About 90 years ago, one-quarter of service members drafted to serve in World War I could not read. As a result, American Education Week was founded to urgently boost American literacy. Today, it’s critical that we continue this focus on reading skills.
This month’s reading results from the National Assessment of Educational Progress (NAEP), also known as “The Nation’s Report Card,” reveals some progress on student performance by scores and its three achievement levels: Basic, Proficient, and Advanced.
In fourth grade, the percentage of black students at each of those levels was higher in 2011 than in 1992. And for eighth grade, black students had higher percentages at Basic and Proficient over this same time period. At both grades, reading scores were higher in 2011 than in 2009 for black, white, and Hispanic students.

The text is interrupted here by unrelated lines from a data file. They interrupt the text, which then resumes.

Lemma send_each_inv fs i f idxs : ∀ s rs j blocks, inv fs s rs → lget fs i = Some f → Forall (Z.le 0) idxs → 0 ≤ blocks →
  ∃ j' blocks' fl n p c new, let s' := upd s fl n p c in
    send_each i idxs j blocks s = Ok (j', blocks', s') ∧ inv fs s' (rs ++ new) ∧ progress fs (blocks - blocks') s s' ∧
    0 ≤ blocks' ≤ blocks ∧ j ≤ j' ≤ j + llen idxs ∧ (0 < blocks' → j' = j + llen idxs) ∧
    (readable fs → ∀ x, x ∈ ltake (j' - j) idxs → x < nblocks f → sent_in s' i x).
Proof.
  induction idxs as [|x idxs IH]; intros s rs j blocks Hi Hf Hidx Hb; cbn [send_each].
  { exists j, blocks, (files_ s), (reads s), (pendingBlocks_ s), (chunks s), []. rewrite app_nil_r, Z.sub_diag.
    assert (upd s (files_ s) (reads s) (pendingBlocks_ s) (chunks s) = s) as -> by by destruct s.
    change (llen (@nil Z)) with 0. split_and!; try done; try lia; [by apply progress_files; [|lia]|intros _ x; unfold ltake; rewrite take_nil; by intros ?%elem_of_nil]. }
  apply Forall_cons_1 in Hidx as [Hx Hidx]. rewrite llen_cons. pose proof (llen_nonneg idxs). destruct (Z.ltb_spec 0 blocks).
  2: { exists j, blocks, (files_ s), (reads s), (pendingBlocks_ s), (chunks s), []. rewrite app_nil_r, !Z.sub_diag.
       assert (upd s (files_ s) (reads s) (pendingBlocks_ s) (chunks s) = s) as -> by by destruct s.
       split_and!; try done; try lia; [apply progress_refl|by intros _ y ?%elem_of_nil]. }
  destruct (core_file_at _ _ _ _ _ (inv_core _ _ _ Hi) Hf) as (g & Hg & ->).
  destruct (SendDataBlock_inv fs s rs i g x false) as (r & fl & n & p & c & new & Hs & Hi1 & Hp1 & Hr1); [done..|].
  rewrite (sv_run _ _ _ _ _ Hs). set (s1 := upd s fl n p c) in *. set (blocks1 := match r with Sent => _ | _ => _ end).
  destruct (IH s1 (rs ++ new) (j + 1) blocks1) as (j' & blocks' & fl' & n' & p' & c' & new' & Hs2 & Hi2 & Hp2 & Hb2 & Hj2 & Hfull & Hr2);
    [done..|destruct r; subst blocks1; lia|].
  cbn zeta in *. change (upd s1 fl' n' p' c') with (upd s fl' n' p' c') in *.
  exists j', blocks', fl', n', p', c', (new ++ new'). rewrite app_assoc. split_and!; try done.
  - replace (blocks - blocks') with (match r with Sent => 1 | _ => 0 end + (blocks1 - blocks')) by (destruct r; subst blocks1; lia).
    by eapply progress_trans.
  - lia.
  - destruct r; subst blocks1; lia.
  - lia.
  - lia.
  - intros. rewrite Hfull by done. lia.
  - intros Hread y Hy Hlt. replace (j' - j) with (Z.succ (j' - (j + 1))) in Hy by lia. unfold ltake in Hy. rewrite Z2Nat.inj_succ in Hy by lia.
    cbn in Hy. apply elem_of_cons in Hy as [->|Hy]; [|by apply Hr2]. apply (pr_keep _ _ _ _ Hp2). by apply Hr1.
Qed.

However, there is an alarming fact seen in NAEP reading: 51 percent of black fourth-graders and 41 percent of black eighth-graders fall below Basic, which indicates partial mastery of knowledge and skills fundamental for proficient work at each grade level. How can any student reading below a Basic level — regardless of race or ethnicity — be prepared to learn in other subjects?
Across the country, the achievement gap between white students and black students persists. On NAEP reading in both grades, that gap is 25 points. It’s a reduction compared to what we saw in 1992, but that’s not much of a victory.